Only in Bristol

Posted: June 28th, 2009 | Author: | Filed under: Bad Mom Moves, California, Daddio, Drink, Food, Friends and Strangers, Husbandry, Little Rhody, Mom, Other Mothers, Shopping, Sisters, Summer, Travel | 2 Comments »

Mark and I are still shuddering with PTSD from our day of travel yesterday. One which commenced hellaciously waking at 5AM, arriving at the SF Airport at the spry hour of 6:30, and due to all manner of evil airline juju, finally had us on a plane at noon. By which point, after hours in United queues and some neck-vein-popping negotiations with airline personnel, we found ourselves heading to Boston not Providence and arriving at 10PM, not the too-reasonable-to-be-true 6:30.

Before even setting foot on an aircraft I had the Bad Mother realization that I’d forgotten extra travel duds for each girl. (I know. Total rookie move.) So 16 hours later when we stumbled woozily into my Dad’s house, the kids were not only wrung out and weak from hunger, but chicken-fried in a coating of sweat, milk, Cheerio grit, and sugar drool from the Mike & Ikes the boys seated behind us snuck to Kate.

Well then, what doesn’t kill you, gets you cross-country for $500 a ticket, right?

And so now we’re here. And though I’m still scuffing around in a groggy haze, Bristol isn’t waiting for me to come to before packing its little hometown punches.

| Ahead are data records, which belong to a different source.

Lemma sys_mremap_spec a old new flags na s :
  rest s -> space_wf s -> is_u64 a -> is_u64 old -> is_u64 new ->
  exists res s', sys_mremap me rlimit_as a old new flags na s = Ret (res, s') /\ rest s' /\ space_wf s' /\
    (s' = s /\ res = Err EINVAL \/
     exists old' new', page_aligned a /\ align_up old PAGE_SIZE = Ret old' /\ align_up new PAGE_SIZE = Ret new' /\
       mremap_outcome a old' new' res s s').
Proof.
  intros Hrest Hwf [Ha _] [Ho _] [Hn _].
  assert (forall s, rest s -> space_wf s -> exists res s', Ret (Err EINVAL, s) = Ret (res, s') /\ rest s' /\ space_wf s' /\
    (s' = s /\ res = Err EINVAL \/ exists old' new', page_aligned a /\ align_up old PAGE_SIZE = Ret old' /\ align_up new PAGE_SIZE = Ret new' /\
       mremap_outcome a old' new' res s s')) as Hinval by (intros s0 ? ?; eexists _, _; split; [done|]; auto).
  unfold sys_mremap. destruct (bf_from_bits _ _) as [f|]; [|by apply Hinval]. unfold do_sys_mremap.
  destruct (is_multiple_of a PAGE_SIZE) eqn:E; cbn [negb]; [|by apply Hinval]. apply is_multiple_of_spec in E.
  destruct (Z.eqb_spec new 0); [by apply Hinval|]. destruct (Z.eqb_spec old 0); [by apply Hinval|].
  unfold checked_add. destruct (Z.ltb_spec (old + PAGE_SIZE) u64_modulus); cbn [is_some negb orb]; [|by apply Hinval].
  destruct (Z.ltb_spec (new + PAGE_SIZE) u64_modulus); cbn [is_some negb orb]; [|by apply Hinval].
  destruct (bf_contains f MREMAP_DONTUNMAP && negb (bf_contains f MREMAP_MAYMOVE)) eqn:Edm; [by apply Hinval|].
  destruct (bf_contains f MREMAP_DONTUNMAP && negb (new =? old)) eqn:Edn; [by apply Hinval|].
  destruct (align_up_page old) as (old' & Eo & Hoa & Hor); [lia|lia|]. destruct (align_up_page new) as (new' & En & Hna & Hnr); [lia|lia|].
  rewrite Eo, En. cbn [mbind run_bind].
  assert (forall single, (old' < new' -> single = true) -> exists res s', ('(res, s) ← resize_mapping me rlimit_as a old' new' single s;
    Ret (match res with Ok _ => Ok a | Err e => Err e end, s)) = Ret (res, s') /\ rest s' /\ space_wf s' /\ mremap_outcome a old' new' res s s') as Hresize.
  { intros single Hs. destruct (resize_mapping_spec me base others rlimit_as s a old' new' single) as (res & s' & -> & R' & O); try done; [lia|lia|].
    cbn [mbind run_bind]. eexists _, _. split; [done|]. split; [done|]. split; [by apply (resize_wf me base others rlimit_as a old' new' single s s' res)|]. left. exists single. destruct res as [[]|e]; split; try done. by intros v [= <-]. }
  assert (forall na action, remap_args a old' na new' action -> exists res s', remap me rlimit_as a old' na new' action s = Ret (res, s') /\
    rest s' /\ space_wf s' /\ mremap_outcome a old' new' res s s') as Hremap.
  { intros na' action Hargs. destruct (remap_spec me base others rlimit_as a old' na' new' action s Hrest Hargs) as (res & s' & Er & R' & O).
    eexists _, _. split; [done|]. split; [done|]. split; [|right; eauto].
    by apply (remap_wf me rlimit_as a old' na' new' action s s' res). }
  assert (forall X : run (result Z * Vmar), (exists res s', X = Ret (res, s') /\ rest s' /\ space_wf s' /\ mremap_outcome a old' new' res s s') ->
    exists res s', X = Ret (res, s') /\ rest s' /\ space_wf s' /\ (s' = s /\ res = Err EINVAL \/
      exists old'' new'', page_aligned a /\ Ret old' = Ret old'' /\ Ret new' = Ret new'' /\ mremap_outcome a old'' new'' res s s')) as Hwrap.
  { intros X (res & s' & ? & ? & ? & ?). exists res, s'. split_and!; try done. right. eauto 10. }
  destruct (negb (bf_contains f MREMAP_FIXED) && (new' <=? old') && bool_decide ((if bf_contains f MREMAP_DONTUNMAP then Keep else Unmap) = Unmap)) eqn:Ec.
  - apply Hwrap, Hresize. boolify. lia.
  - destruct (bf_contains f MREMAP_MAYMOVE) eqn:Em.
    + apply Hwrap, Hremap. constructor; [done|lia| |].
      * destruct (bf_contains f MREMAP_DONTUNMAP); [|done]. intros _. cbn [andb] in Edn. apply negb_false_iff, Z.eqb_eq in Edn. subst old. congruence.
      * destruct (bf_contains f MREMAP_FIXED); [done|]. intros _. destruct (bf_contains f MREMAP_DONTUNMAP).
        -- cbn [andb] in Edn. apply negb_false_iff, Z.eqb_eq in Edn. subst old. assert (old' = new') by congruence. split; [lia|done].
        -- rewrite bool_decide_true, andb_true_r in Ec by done. cbn [negb andb] in Ec. apply Z.leb_gt in Ec. split; [lia|done].
    + destruct (bf_contains f MREMAP_FIXED); [eexists _, _; split; [done|]; auto|]. apply Hwrap, Hresize. done.
Qed.

(** ** [mmap] *)

(** A file that maps itself installs its pages at page boundaries. *)
Definition file_ok (file : result MmapFile) : Prop :=
  forall f shared installs res, file = Ok f -> mf_mappable f shared = Ok (MappableDevice installs res) ->
    Forall (fun i => 0 <= i.1 /\ page_aligned i.1) installs.

Lemma check_len_spec len :
  is_u64 len ->
  exists r, check_len len = Ret r /\
    match r with
    | Ok len' => page_aligned len' /\ 0 < len /\ len <= len' < len + PAGE_SIZE /\ len' <= VMAR_CAP_ADDR
    | Err e => (len = 0 /\ e = EINVAL) \/ (VMAR_CAP_ADDR < len /\ e = ENOMEM)
    end.
Proof.
  intros [Hl _]. unfold check_len. destruct (Z.eqb_spec len 0) as [->|]; [eexists; split; [done|]; by left|].
  destruct (Z.ltb_spec VMAR_CAP_ADDR len); [eexists; split; [done|]; by right|]. pose proof CAP_u64 as Hcap. unfold PAGE_SIZE in Hcap.
  destruct (align_up_page len) as (y & -> & Hy & Hr); [lia|unfold PAGE_SIZE; lia|]. cbn [mbind run_bind]. eexists. split; [done|].
  split_and!; try done; [lia|lia|lia|]. apply (align_up_le len); [done|lia|apply CAP_aligned|lia].
Qed.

At the back road’s Super Stop & Shop with the embedded Dunkin’ Donuts (please scatter my ashes there when I go), I’m ambling down an aisle trying to remember what my kids eat when someone bellows, “Kristen Bruno!” It’s my cousin. The sister of the cuz who gallantly fetched us at the airport the night before.

And before she and I made our way through basic howayas, another woman pulls her cart up right near us, looking me square in my eyes. “You,” she says wagging a finger, “look just like Marie Bruno.”

I mean, how small is this town that someone calls me out for looking like my oldest sister who, if you ask me, I look the least like of all of them? (She of the wee button nose. Damn her.)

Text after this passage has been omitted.